[What is required] Range to output from the entries below: the line containing "b1 :: b2 :: t2 =>" through the line containing "(c =? 12288))%N.". Set it down exactly, ends included, nothing else.

[Source information]
%%

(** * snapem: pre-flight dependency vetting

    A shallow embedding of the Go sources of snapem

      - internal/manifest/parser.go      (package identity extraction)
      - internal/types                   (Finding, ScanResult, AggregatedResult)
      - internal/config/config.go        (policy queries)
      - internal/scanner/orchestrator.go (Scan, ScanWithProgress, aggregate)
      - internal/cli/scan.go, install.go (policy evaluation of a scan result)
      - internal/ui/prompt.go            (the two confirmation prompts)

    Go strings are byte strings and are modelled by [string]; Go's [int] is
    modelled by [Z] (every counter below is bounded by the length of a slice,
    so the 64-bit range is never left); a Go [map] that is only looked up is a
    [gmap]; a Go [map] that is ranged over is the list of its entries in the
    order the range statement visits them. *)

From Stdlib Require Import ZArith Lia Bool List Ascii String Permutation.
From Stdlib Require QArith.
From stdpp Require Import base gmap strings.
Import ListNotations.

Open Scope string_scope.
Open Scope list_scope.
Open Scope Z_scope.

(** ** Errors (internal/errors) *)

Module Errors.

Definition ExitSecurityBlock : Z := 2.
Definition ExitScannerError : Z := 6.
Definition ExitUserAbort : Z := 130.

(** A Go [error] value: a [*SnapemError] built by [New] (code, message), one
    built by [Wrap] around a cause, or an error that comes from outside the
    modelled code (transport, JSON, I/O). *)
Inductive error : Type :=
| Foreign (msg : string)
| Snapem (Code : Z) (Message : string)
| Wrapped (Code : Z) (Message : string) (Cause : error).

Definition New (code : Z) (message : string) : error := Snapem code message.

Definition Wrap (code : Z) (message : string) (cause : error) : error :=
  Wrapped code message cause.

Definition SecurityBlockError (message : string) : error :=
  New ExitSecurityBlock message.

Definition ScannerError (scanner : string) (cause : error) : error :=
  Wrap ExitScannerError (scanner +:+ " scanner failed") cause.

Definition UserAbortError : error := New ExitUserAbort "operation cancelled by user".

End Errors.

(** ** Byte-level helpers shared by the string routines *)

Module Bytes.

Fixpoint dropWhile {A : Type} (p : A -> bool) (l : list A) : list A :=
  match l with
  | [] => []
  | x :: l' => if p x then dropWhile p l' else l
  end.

%%
%%

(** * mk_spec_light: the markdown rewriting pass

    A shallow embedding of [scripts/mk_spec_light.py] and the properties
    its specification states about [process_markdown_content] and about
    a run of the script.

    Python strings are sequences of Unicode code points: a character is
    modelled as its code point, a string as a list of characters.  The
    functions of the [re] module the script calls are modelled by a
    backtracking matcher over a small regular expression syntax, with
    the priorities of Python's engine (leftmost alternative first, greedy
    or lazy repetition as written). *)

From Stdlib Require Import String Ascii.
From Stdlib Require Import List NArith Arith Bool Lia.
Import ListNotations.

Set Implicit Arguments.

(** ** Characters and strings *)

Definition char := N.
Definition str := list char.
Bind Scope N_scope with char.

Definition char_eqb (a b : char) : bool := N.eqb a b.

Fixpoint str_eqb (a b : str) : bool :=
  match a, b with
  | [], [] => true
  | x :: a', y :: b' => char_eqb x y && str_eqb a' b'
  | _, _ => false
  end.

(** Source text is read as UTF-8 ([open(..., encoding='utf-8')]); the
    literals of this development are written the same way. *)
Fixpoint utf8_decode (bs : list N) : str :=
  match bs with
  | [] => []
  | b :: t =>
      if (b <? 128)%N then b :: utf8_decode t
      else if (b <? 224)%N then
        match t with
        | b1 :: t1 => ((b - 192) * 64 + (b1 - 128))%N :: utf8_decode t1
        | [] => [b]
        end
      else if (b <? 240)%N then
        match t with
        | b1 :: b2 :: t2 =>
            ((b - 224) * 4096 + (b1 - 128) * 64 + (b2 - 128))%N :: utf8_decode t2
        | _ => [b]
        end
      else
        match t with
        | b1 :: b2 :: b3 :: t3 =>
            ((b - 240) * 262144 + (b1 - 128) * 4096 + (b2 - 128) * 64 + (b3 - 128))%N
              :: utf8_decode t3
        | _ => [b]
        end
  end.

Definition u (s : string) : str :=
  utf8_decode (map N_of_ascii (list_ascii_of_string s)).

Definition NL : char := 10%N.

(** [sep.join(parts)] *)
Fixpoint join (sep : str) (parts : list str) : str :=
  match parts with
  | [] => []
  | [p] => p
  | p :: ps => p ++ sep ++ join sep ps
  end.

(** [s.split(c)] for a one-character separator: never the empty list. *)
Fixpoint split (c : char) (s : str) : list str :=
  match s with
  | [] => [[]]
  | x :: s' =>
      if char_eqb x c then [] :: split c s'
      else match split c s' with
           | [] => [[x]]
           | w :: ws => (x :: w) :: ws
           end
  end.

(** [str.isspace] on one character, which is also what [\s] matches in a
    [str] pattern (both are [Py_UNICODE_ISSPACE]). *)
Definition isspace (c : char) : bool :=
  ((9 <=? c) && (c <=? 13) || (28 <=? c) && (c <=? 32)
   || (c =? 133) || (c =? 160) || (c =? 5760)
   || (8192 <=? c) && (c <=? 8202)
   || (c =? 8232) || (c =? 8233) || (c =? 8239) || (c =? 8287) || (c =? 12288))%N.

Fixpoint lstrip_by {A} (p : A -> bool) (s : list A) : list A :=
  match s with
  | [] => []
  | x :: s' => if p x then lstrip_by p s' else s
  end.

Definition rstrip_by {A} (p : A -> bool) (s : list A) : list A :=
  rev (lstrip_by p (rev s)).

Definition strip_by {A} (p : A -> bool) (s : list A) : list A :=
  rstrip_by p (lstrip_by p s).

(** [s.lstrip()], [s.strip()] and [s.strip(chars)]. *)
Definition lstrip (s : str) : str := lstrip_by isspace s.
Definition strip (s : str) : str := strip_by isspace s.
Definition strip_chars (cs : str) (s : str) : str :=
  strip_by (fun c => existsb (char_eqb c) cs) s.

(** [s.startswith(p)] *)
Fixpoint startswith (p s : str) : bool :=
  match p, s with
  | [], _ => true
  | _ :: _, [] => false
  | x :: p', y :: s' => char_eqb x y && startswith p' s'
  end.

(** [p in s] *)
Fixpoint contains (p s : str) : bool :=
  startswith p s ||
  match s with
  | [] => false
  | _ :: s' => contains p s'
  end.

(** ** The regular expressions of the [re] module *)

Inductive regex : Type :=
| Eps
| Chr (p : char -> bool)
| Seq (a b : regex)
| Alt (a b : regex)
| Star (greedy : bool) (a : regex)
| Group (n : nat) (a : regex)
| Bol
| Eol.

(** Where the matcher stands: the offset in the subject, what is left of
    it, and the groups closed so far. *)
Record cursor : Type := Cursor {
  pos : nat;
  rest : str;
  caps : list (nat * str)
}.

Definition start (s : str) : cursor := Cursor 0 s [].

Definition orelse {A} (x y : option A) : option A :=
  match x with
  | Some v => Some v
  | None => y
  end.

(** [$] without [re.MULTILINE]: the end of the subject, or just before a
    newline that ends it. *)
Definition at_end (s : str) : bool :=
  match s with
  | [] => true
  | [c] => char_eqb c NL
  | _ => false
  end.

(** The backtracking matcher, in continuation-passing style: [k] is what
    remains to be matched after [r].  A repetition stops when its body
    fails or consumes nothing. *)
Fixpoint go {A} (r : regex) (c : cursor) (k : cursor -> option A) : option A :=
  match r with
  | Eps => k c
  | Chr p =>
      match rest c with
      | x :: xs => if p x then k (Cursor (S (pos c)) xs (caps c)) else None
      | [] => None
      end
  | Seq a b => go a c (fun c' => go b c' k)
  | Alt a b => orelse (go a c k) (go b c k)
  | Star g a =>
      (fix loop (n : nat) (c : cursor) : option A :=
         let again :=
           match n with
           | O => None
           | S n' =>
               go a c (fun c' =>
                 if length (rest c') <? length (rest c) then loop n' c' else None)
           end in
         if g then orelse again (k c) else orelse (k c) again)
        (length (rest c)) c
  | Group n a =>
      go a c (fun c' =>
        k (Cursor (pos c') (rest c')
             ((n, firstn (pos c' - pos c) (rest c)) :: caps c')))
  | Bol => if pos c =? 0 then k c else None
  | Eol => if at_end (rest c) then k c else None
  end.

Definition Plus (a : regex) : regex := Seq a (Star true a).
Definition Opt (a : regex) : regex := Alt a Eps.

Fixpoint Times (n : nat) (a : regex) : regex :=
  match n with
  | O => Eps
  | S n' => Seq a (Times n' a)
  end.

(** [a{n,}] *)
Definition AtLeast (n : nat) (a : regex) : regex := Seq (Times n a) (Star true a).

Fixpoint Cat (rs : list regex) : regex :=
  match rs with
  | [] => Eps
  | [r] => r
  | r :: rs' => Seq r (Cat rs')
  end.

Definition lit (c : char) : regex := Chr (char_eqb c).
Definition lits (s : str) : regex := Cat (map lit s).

%%

[Problem solution]
        | b1 :: b2 :: t2 =>
            ((b - 224) * 4096 + (b1 - 128) * 64 + (b2 - 128))%N :: utf8_decode t2
        | _ => [b]
        end
      else
        match t with
        | b1 :: b2 :: b3 :: t3 =>
            ((b - 240) * 262144 + (b1 - 128) * 4096 + (b2 - 128) * 64 + (b3 - 128))%N
              :: utf8_decode t3
        | _ => [b]
        end
  end.

Definition u (s : string) : str :=
  utf8_decode (map N_of_ascii (list_ascii_of_string s)).

Definition NL : char := 10%N.

(** [sep.join(parts)] *)
Fixpoint join (sep : str) (parts : list str) : str :=
  match parts with
  | [] => []
  | [p] => p
  | p :: ps => p ++ sep ++ join sep ps
  end.

(** [s.split(c)] for a one-character separator: never the empty list. *)
Fixpoint split (c : char) (s : str) : list str :=
  match s with
  | [] => [[]]
  | x :: s' =>
      if char_eqb x c then [] :: split c s'
      else match split c s' with
           | [] => [[x]]
           | w :: ws => (x :: w) :: ws
           end
  end.

(** [str.isspace] on one character, which is also what [\s] matches in a
    [str] pattern (both are [Py_UNICODE_ISSPACE]). *)
Definition isspace (c : char) : bool :=
  ((9 <=? c) && (c <=? 13) || (28 <=? c) && (c <=? 32)
   || (c =? 133) || (c =? 160) || (c =? 5760)
   || (8192 <=? c) && (c <=? 8202)
   || (c =? 8232) || (c =? 8233) || (c =? 8239) || (c =? 8287) || (c =? 12288))%N.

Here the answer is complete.